Msgr. Joseph Prior

(See the readings for the Third Sunday of Lent, March 23)

Water is necessary for human life. Scientists tell us that 50 to 65 percent of the adult body consists of water. Water helps the body function. Lacking an adequate amount of water, the body will start to strain. The person in this state will experience a lack of energy, regular bodily functions will start to slow, and the ability to focus decreases. If the absence of water continues serious damage will occur.

Living in the United States we are so fortunate to have regular access to water. In other parts of the world the availability for safe drinking water is not as readily accessible. According to UNESCO six million to eight million people die each year from water related diseases and 780 million people (that is two-and-half times the population of the United States) lack access to clean water. The statistics remind of the great need we have for water. Water sustains life.

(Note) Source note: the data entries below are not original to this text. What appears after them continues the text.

Lemma score_hits `{Libm} lo d n hits len average :
  (lo <= d)%Z -> hits_wf n hits -> gap lo d hits ->
  fold_left (add_head len average d) (hits_from lo hits) f64_zero = document_score hits average d len.
Proof.
  unfold document_score. generalize f64_zero. intros s Hlo Hwf Hgap. revert s.
  induction Hwf as [|[idf ps] hits [Hs _] _ IH]; intros s; [done|]. inversion Hgap as [|? ? Hh Hg]; subst.
  unfold hits_from in *. rewrite fmap_cons. cbn [fold_left fst snd]. rewrite add_head_from by done. by apply IH.
Qed.

Lemma is_hit_iff d h : is_hit d h = true <-> exists n, (d, n) ∈ h.2 /\ frequency_in h.2 d = Some n.
Proof.
  unfold is_hit, frequency_in. destruct (find _ h.2) as [[d' n]|] eqn:Ef; simpl.
  - apply find_some in Ef as [Hin Hd]. apply Z.eqb_eq in Hd. simpl in Hd. subst d'.
    apply list_elem_of_In in Hin. split; [|done]. by exists n.
  - split; [done|]. by intros (n & _ & [=]).
Qed.

(** ** Candidates from a document on *)
Section candidates.
Context `{Libm} (hits : list (f64 * list (Z * Z))) (average : f64) (layer : SearchLayer)
  (docs : list (SearchDocument * Z)).

Definition candidates_from (lo : nat) : list Candidate :=
  concat (imap (fun i => candidate_at hits average layer (lo + i)) (drop lo docs)).

Lemma candidates_step i x :
  docs !! i = Some x ->
  candidates_from i = candidate_at hits average layer i x ++ candidates_from (S i).
Proof.
  intros Hi. unfold candidates_from. rewrite (drop_S _ _ _ Hi), imap_cons, Nat.add_0_r. simpl. f_equal. f_equal.
  apply imap_ext. intros j y _. simpl. by rewrite Nat.add_succ_r.
Qed.

Lemma candidates_end i : length docs <= i -> candidates_from i = [].
Proof. intros Hi. unfold candidates_from. by rewrite drop_ge. Qed.

Lemma candidate_none lo d i x :
  gap lo d hits -> (lo <= Z.of_nat i < d)%Z -> candidate_at hits average layer i x = [].
Proof.
  intros Hgap Hi. unfold candidate_at. destruct (existsb _ _) eqn:Eh; [|done].
  apply existsb_exists in Eh as (h & Hin & (n & Hp & _)%is_hit_iff). apply list_elem_of_In in Hin.
  unfold gap in Hgap. rewrite Forall_forall in Hgap. specialize (Hgap h Hin (Z.of_nat i, n)). simpl in Hgap.
  rewrite elem_of_from in Hgap. simpl in Hgap. destruct Hi as [Hi1 Hi2]. specialize (Hgap (conj Hp Hi1)). lia.
Qed.

Lemma candidates_skip lo d :
  gap (Z.of_nat lo) (Z.of_nat d) hits -> lo <= d -> d <= length docs ->
  candidates_from lo = candidates_from d.
Proof.
  intros Hgap Hle Hd. remember (d - lo) as k eqn:Hk. revert lo Hgap Hle Hk.
  induction k as [|k IH]; intros lo Hgap Hle Hk; [by replace d with lo by lia|].
  destruct (lookup_lt_is_Some_2 docs lo) as [x Hx]; [lia|].
  rewrite (candidates_step lo x Hx), (candidate_none (Z.of_nat lo) (Z.of_nat d)) by (done || lia).
  apply IH; [|lia..]. unfold gap in *. eapply Forall_impl; [exact Hgap|]. intros h Hh p Hp.
  apply Hh. rewrite elem_of_from in *. destruct Hp. split; [done|lia].
Qed.
End candidates.

(** ** Fuel: every round takes at least one posting *)
Definition postings_left (lo : Z) (hits : list (f64 * list (Z * Z))) : nat :=
  sum_list ((fun h => length (from lo h.2)) <$> hits).

Lemma from_length_le lo d ps : (lo <= d)%Z -> length (from d ps) <= length (from lo ps).
Proof.
  intros Hle. unfold from. induction ps as [|p ps IH]; simpl; [done|].
  destruct (Z.leb_spec d p.1), (Z.leb_spec lo p.1); simpl; lia.
Qed.

Lemma from_length_lt d ps n : (d, n) ∈ ps -> length (from (d + 1) ps) < length (from d ps).
Proof.
  intros Hin. unfold from. induction ps as [|p ps IH]; [by apply elem_of_nil in Hin|].
  pose proof (from_length_le d (d + 1) ps ltac:(lia)) as Hle. unfold from in Hle. simpl.
  apply elem_of_cons in Hin as [<-|Hin].
  - simpl. destruct (Z.leb_spec (d + 1) d), (Z.leb_spec d d); simpl; lia.
  - specialize (IH Hin). destruct (Z.leb_spec (d + 1) p.1), (Z.leb_spec d p.1); simpl; lia.
Qed.

Lemma postings_left_step lo d hits h n :
  (lo <= d)%Z -> h ∈ hits -> (d, n) ∈ h.2 -> postings_left (d + 1) hits < postings_left lo hits.
Proof.
  intros Hle Hh Hp. unfold postings_left. induction hits as [|h' hits IH]; [by apply elem_of_nil in Hh|].
  rewrite !fmap_cons. simpl. pose proof (from_length_le lo (d + 1) h'.2 ltac:(lia)).
  assert (postings_left (d + 1) hits <= postings_left lo hits) as Hrest.
  { clear -Hle. unfold postings_left. induction hits as [|h hits IH]; [done|]. rewrite !fmap_cons. simpl.
    pose proof (from_length_le lo (d + 1) h.2 ltac:(lia)). lia. }
  unfold postings_left in Hrest. apply elem_of_cons in Hh as [->|Hh].
  - pose proof (from_length_lt d h'.2 n Hp). pose proof (from_length_le lo d h'.2 Hle). lia.
  - specialize (IH Hh). lia.
Qed.

Lemma rank_fuel_left lo hits st :
  searching st (hits_from lo hits) -> postings_left lo hits < rank_fuel st.
Proof.
  intros [Hc Hh]. unfold rank_fuel. rewrite (Permutation_length Hh).
  assert (forall i, postings_left lo hits = length (posting_heads i (snd <$> hits_from lo hits)) +
    sum_list ((fun c => Z.to_nat (remaining c)) <$> cursors st)) as Hl; [|rewrite (Hl 0); lia].
  clear Hh. revert Hc. generalize (cursors st). intros cs Hc.
  unfold hits_from, postings_left in *. remember (_ <$> hits) as hs eqn:Ehs in Hc. revert hits Ehs.
  induction Hc as [|c h cs hs (_ & Hr & _) _ IH]; intros hits Ehs i.
  { symmetry in Ehs. by apply fmap_nil_inv in Ehs as ->. }
  destruct hits as [|h0 hits]; [done|]. rewrite fmap_cons in Ehs. injection Ehs as -> ->.
  rewrite !fmap_cons. cbn [heads]. rewrite length_app. simpl. specialize (IH hits eq_refl (S i)).
  rewrite IH, Hr. unfold loaded. cbn [fst snd]. destruct (from lo h0.2); simpl; lia.
Qed.

(** ** One round *)
Lemma elem_of_posting_heads lo hits p :
  p ∈ posting_heads 0 (snd <$> hits_from lo hits) ->
  exists h, h ∈ hits /\ (posting_document_id p, posting_term_frequency p) ∈ from lo h.2.
Proof.
  intros (pre & x & c & post & Heq & ->)%elem_of_heads. unfold hits_from in Heq.
  rewrite <- list_fmap_compose in Heq.
  assert (x :: c ∈ (snd ∘ (fun h => (h.1, from lo h.2)) <$> hits)) as (h & Hx & Hin)%list_elem_of_fmap.
  { rewrite Heq. apply elem_of_app. right. apply list_elem_of_here. }
  exists h. split; [done|]. simpl in *. rewrite <- Hx. destruct x. apply list_elem_of_here.
Qed.

(** The smallest head is at the first document that is left. *)
Lemma first_gap lo hits n first rest :
  hits_wf n hits -> posting_heads 0 (snd <$> hits_from lo hits) ≡ₚ first :: rest ->
  (forall y, y ∈ rest -> le_b (posting_key first) (posting_key y) = true) ->
  gap lo (posting_document_id first) hits.
Proof.
  intros Hwf Hperm Hle. unfold gap. rewrite Forall_forall. intros h Hh p Hp.
  unfold hits_wf in Hwf. rewrite Forall_forall in Hwf. destruct (Hwf h Hh) as [Hs _].
  apply list_elem_of_split in Hh as (pre & post & ->).
  destruct (from lo h.2) as [|x c] eqn:Ef; [by apply elem_of_nil in Hp|].
  assert (x.1 <= p.1)%Z as Hxp.
  { apply elem_of_cons in Hp as [->|Hp]; [done|].
    assert (StrictlySorted (fst <$> x :: c)) as Hs'.
    { rewrite <- Ef. clear -Hs. unfold from. induction h.2 as [|q qs IH]; [constructor|].
      pose proof (fun p => sorted_above q qs p Hs) as Habove. apply sorted_tail in Hs. simpl.
      destruct (lo <=? q.1)%Z; [|by apply IH]. rewrite fmap_cons. constructor; [by apply IH|].
      rewrite Forall_forall. intros z (r & -> & Hr)%list_elem_of_fmap.
      rewrite list_elem_of_In, List.filter_In, <- list_elem_of_In in Hr. destruct Hr as [Hr _].
      specialize (Habove r Hr). unfold lt_b, cmp, Ord_Z.
      destruct (Z.compare_spec q.1 r.1); (done || lia). }
    pose proof (sorted_above x c p Hs' Hp). lia. }
  assert (posting_item (length (snd <$> hits_from lo pre)) x ∈ first :: rest) as Hin.
  { rewrite <- Hperm. apply elem_of_heads. exists (snd <$> hits_from lo pre), x, c, (snd <$> hits_from lo post).
    split; [|done]. unfold hits_from. rewrite !fmap_app, !fmap_cons. cbn [snd]. by rewrite Ef. }
  apply elem_of_cons in Hin as [<-|Hin]; [done|]. specialize (Hle _ Hin).
  unfold le_b, posting_key in Hle. rewrite cmp_prod in Hle. cbn [fst snd posting_document_id posting_item] in Hle.
  unfold cmp at 1, Ord_Z in Hle. destruct (Z.compare_spec (posting_document_id first) x.1); simpl in Hle; (lia || done).
Qed.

The Israelites experienced the need for water as they were traversing the Sinai peninsula. The lack of water led them to grumble to Moses: “Why did you ever make us leave Egypt? Was it just to have us die here of thirst with our children and our livestock?”

The people were in need of water and they were weakened by their thirst. Yet instead of turning to the Lord in their need, they complain. Instead of remembering their recent deliverance from slavery in Egypt to freedom, they forget the great deeds of the Lord and His mighty arm of freedom. Instead of remembering the power of the Lord over the waters, they forget that he was the one who led them through the Red Sea. So they grumble.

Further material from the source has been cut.